Only the lines from the one with "by destruct (dget" through the end of the material below belong in the reply; transcribe them exactly.

*** Given information Section Begins ***

(** X5. A listener of the sender that clears the flag of the event ends an
    upward dispatch: the listeners of the sender up to that one are applied,
    the ones after it and the listeners of every parent are not, whatever
    the parents are. *)
Theorem sendEvent_up_stops_at_sender fuel ev args st c u pre s post :
  wf st -> direction ev = "up" -> sender ev = Some c -> uid c = Some u ->
  handlers_of st u (name ev) = pre ++ s :: post ->
  Forall (fun l => stops l = false) pre -> stops s = true ->
  exists st',
    sendEvent (S (S fuel)) ev args st = (Ok tt, st')
    /\ calls st' = calls st ++ flat_map (applied (context_of st u) ev args) (pre ++ [s])
    /\ propagatingEvents st' = delete (name ev) (propagatingEvents st)
    /\ same_registry st st'.
Proof.
  intros Hwf Hd Hs Hcu Hh Hpre Hstop. unfold sendEvent. rewrite Hd. simpl.
  unfold bind at 1, modify at 1. unfold _dispatchUp. rewrite Hs.
  set (s0 := set_propagatingEvents _ st).
  assert (same_registry st s0) as Hsame by apply started_same.
  assert (wf s0) as Hwf0 by (eapply same_wf; done).
  assert (propagating s0 (name ev) = true) as Hp0 by apply started_propagating.
  unfold bind, modify.
  rewrite (dispatchUp_loop_step _ _ _ _ _ _ Hwf0 Hp0 Hcu).
  assert (delivered ev args s0 u
          = set_calls (calls st ++ flat_map (applied (context_of st u) ev args) (pre ++ [s]))
              (set_propagatingEvents (<[name ev := false]> (propagatingEvents s0)) s0)) as ->.
  { unfold delivered, offered. rewrite Hp0.
    rewrite (same_handlers_of _ _ _ _ Hsame), (same_context_of _ _ _ Hsame), Hh.
    by destruct (until_stop_at pre s post Hpre Hstop) as [-> ->]. }
  rewrite dispatchUp_loop_stopped by apply propagating_insert_false.
  eexists. split; [done|]. subst s0. simpl. split; [done|]. split; [|done].
  by rewrite delete_insert_eq, delete_insert_eq.
Qed.

(** X6. An event sent down is delivered to the sender and to the controls
    below it in the order of [descent]: a control before its children, the
    children from the last to the first, each child with everything below
    it before the child before it; a control with no uid is passed over
    together with everything below it.  When no listener stops the event,
    [sendEvent] returns normally with the flag of the event removed and the
    registry as it was; fuel above the number of controls is enough. *)
Theorem sendEvent_down_reaches_children_last_first fuel ev args st c :
  wf st -> unstopped st (name ev) ->
  direction ev = "down" -> sender ev = Some c ->
  size c < fuel ->
  exists st',
    sendEvent fuel ev args st = (Ok tt, st')
    /\ calls st' = calls st ++ flat_map (calls_of st ev args) (descent c)
    /\ propagatingEvents st' = delete (name ev) (propagatingEvents st)
    /\ same_registry st st'.
Proof.
  intros Hwf Hu Hd Hs Hf. unfold sendEvent. rewrite Hd. simpl.
  unfold bind at 1, modify at 1. unfold _dispatchDown. rewrite Hs.
  erewrite events_bind_ok.
  2:{ apply (dispatchDown_loop_run ev args fuel [c]).
      - eapply same_wf; [apply started_same | done].
      - simpl. lia. }
  eexists. split; [done|]. simpl. rewrite app_nil_r. by apply sendEvent_finish.
Qed.

(** X7. An event with no sender: sent up, it reaches nobody and
    [sendEvent] returns; sent down, the loop reads the uid of the missing
    sender, the TypeError leaves [sendEvent], and the flag of the event
    stays set. *)
Theorem sendEvent_without_sender fuel n args st :
  sendEvent (S fuel) (DispatchEvent n None "up") args st
    = (Ok tt, set_propagatingEvents (delete n (propagatingEvents st)) st)
  /\ sendEvent (S fuel) (DispatchEvent n None "down") args st
    = (Throw TypeError, set_propagatingEvents (<[n := true]> (propagatingEvents st)) st).
Proof.
  split.
  - unfold sendEvent, bind, modify. simpl. by rewrite delete_insert_eq.
  - unfold sendEvent, bind, modify. simpl. unfold _dispatchDown. simpl.
    unfold bind, get_state. by rewrite started_propagating.
Qed.


(** X9. An event whose direction is none of [up], [down] and [direct] is
    dropped: no listener is applied, and [sendEvent] returns with the flag
    of the name of the event removed. *)
Theorem sendEvent_unknown_direction_is_dropped fuel ev args st :
  hasDirection (direction ev) = false ->
  sendEvent fuel ev args st
  = (Ok tt, set_propagatingEvents (delete (name ev) (propagatingEvents st)) st).
Proof.
  unfold hasDirection. intros H.
  apply orb_false_iff in H as [H H3]. apply orb_false_iff in H as [H1 H2].
  unfold sendEvent. rewrite H1, H2, H3. unfold bind, modify. simpl.
  by rewrite delete_insert_eq.
Qed.

(** ** The event manager: registering and removing listeners *)

Lemma dset_dset {A} (d : dict A) k a b : dset (dset d k a) k b = dset d k b.
Proof.
  induction d as [|[k' a'] d IH]; simpl.
  - by rewrite String.eqb_refl.
  - destruct (String.eqb k' k) eqn:E; simpl; rewrite E; [done | by rewrite IH].
Qed.

(** [on] in one step: the listener goes to the end of the array the uid has
    for the event, or to a new array. *)
Lemma on_run u e l c st :
  wf st ->
  on u e l c st
  = match array_of st u e with
    | Some a =>
        (Ok (Splice a (length (handlers_of st u e))),
         set_arrays (<[a := handlers_of st u e ++ [l]]> (arrays st)) st)
    | None =>
        let eventsListener := default (EventsListener ∅ c) (dget (__eventsListeners st) u) in
        let a := length (arrays st) in
        (Ok (Splice a 0),
         set_arrays (arrays st ++ [[l]])
           (set_eventsListeners
              (dset (__eventsListeners st) u
                 (set_listeners (<[e := a]> (listeners eventsListener)) eventsListener)) st))
    end.
Proof.
  intros Hwf. pose proof (wf_array st u e) as Hv.
  unfold handlers_of. unfold on.
  unfold bind at 1, get_state at 1.
  assert (array_of st u e
          = dget (__eventsListeners st) u ≫= fun el => listeners el !! e) as Harr by done.
  destruct (dget (__eventsListeners st) u) as [el|] eqn:Hel; simpl in Harr; rewrite Harr; simpl.
  - unfold bind at 1, ret at 1.
    destruct (listeners el !! e) as [a|] eqn:Ha; simpl.
    + destruct (Hv a Hwf Harr) as [ls Hls].
      unfold bind, ret, get_state, modify. rewrite Hls. simpl.
      rewrite length_app. simpl. by replace (length ls + 1 - 1) with (length ls) by lia.
    + unfold bind, ret, get_state, modify. simpl.
      rewrite lookup_app_r by done. rewrite Nat.sub_diag. simpl.
      rewrite insert_app_r_alt by done. rewrite Nat.sub_diag. done.
  - unfold bind, ret, get_state, modify. simpl. rewrite lookup_empty. simpl.
    rewrite lookup_app_r by done. rewrite Nat.sub_diag. simpl.
    rewrite insert_app_r_alt by done. rewrite Nat.sub_diag. simpl. by rewrite dset_dset.
Qed.

(** The listener array of every uid and event after [on]. *)
Lemma on_array_of u e l c st r st' :
  wf st -> on u e l c st = (Ok r, st') ->
  exists a,
    array_of st' u e = Some a
    /\ (forall u' e', (u', e') ≠ (u, e) -> array_of st' u' e' = array_of st u' e')
    /\ arrays st' !! a = Some (handlers_of st u e ++ [l])
    /\ (forall a', a' ≠ a -> a' < length (arrays st) -> arrays st' !! a' = arrays st !! a')
    /\ length (arrays st) <= length (arrays st')
    /\ (array_of st u e = None -> a = length (arrays st) /\ length (arrays st') = S a)
    /\ (array_of st u e = Some a \/ array_of st u e = None)
    /\ r = Splice a (length (handlers_of st u e)).
Proof.
  intros Hwf. rewrite on_run by done. pose proof (wf_array st u e) as Hv.
  destruct (array_of st u e) as [a|] eqn:Ha.
  - intros H. inversion H; subst. clear H. exists a.
    destruct (Hv a Hwf eq_refl) as [ls Hls].
    assert (handlers_of st u e = ls) as Hh by (unfold handlers_of; by rewrite Ha; simpl; rewrite Hls).
    split; [done|]. split; [done|]. simpl. rewrite Hh.
    split; [by rewrite list_lookup_insert_eq by (by eapply lookup_lt_Some)|].
    split; [intros a' Hne _; by rewrite list_lookup_insert_ne|].
    split; [by rewrite length_insert|]. split; [done|]. split; [by left | done].
  - simpl. intros H. inversion H; subst. clear H. exists (length (arrays st)).
    assert (handlers_of st u e = []) as Hh by (unfold handlers_of; by rewrite Ha).
    rewrite Hh. unfold array_of in *. simpl.
    split; [by rewrite dget_dset_eq; simpl; rewrite lookup_insert_eq|].
    split.
    { intros u' e' Hne. rewrite dget_dset. destruct (decide (u = u')) as [<-|Hu]; [|done].
      simpl. assert (e ≠ e') as He by congruence. rewrite lookup_insert_ne by done.
      by destruct (dget (__eventsListeners st) u). }
    split; [by rewrite lookup_app_r, Nat.sub_diag|].
    split; [intros a' _ Hlt; by rewrite lookup_app_l|].
    split; [rewrite length_app; lia|].
    split; [intros _; split; [done | rewrite length_app; simpl; lia]|].
    split; [by right | done].
Qed.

*** Given information Section Ends ***

§ Exercise response
      by destruct (dget (__eventsListeners st) u). }
    split; [by rewrite lookup_app_r, Nat.sub_diag|].
    split; [intros a' _ Hlt; by rewrite lookup_app_l|].
    split; [rewrite length_app; lia|].
    split; [intros _; split; [done | rewrite length_app; simpl; lia]|].
    split; [by right | done].
Qed.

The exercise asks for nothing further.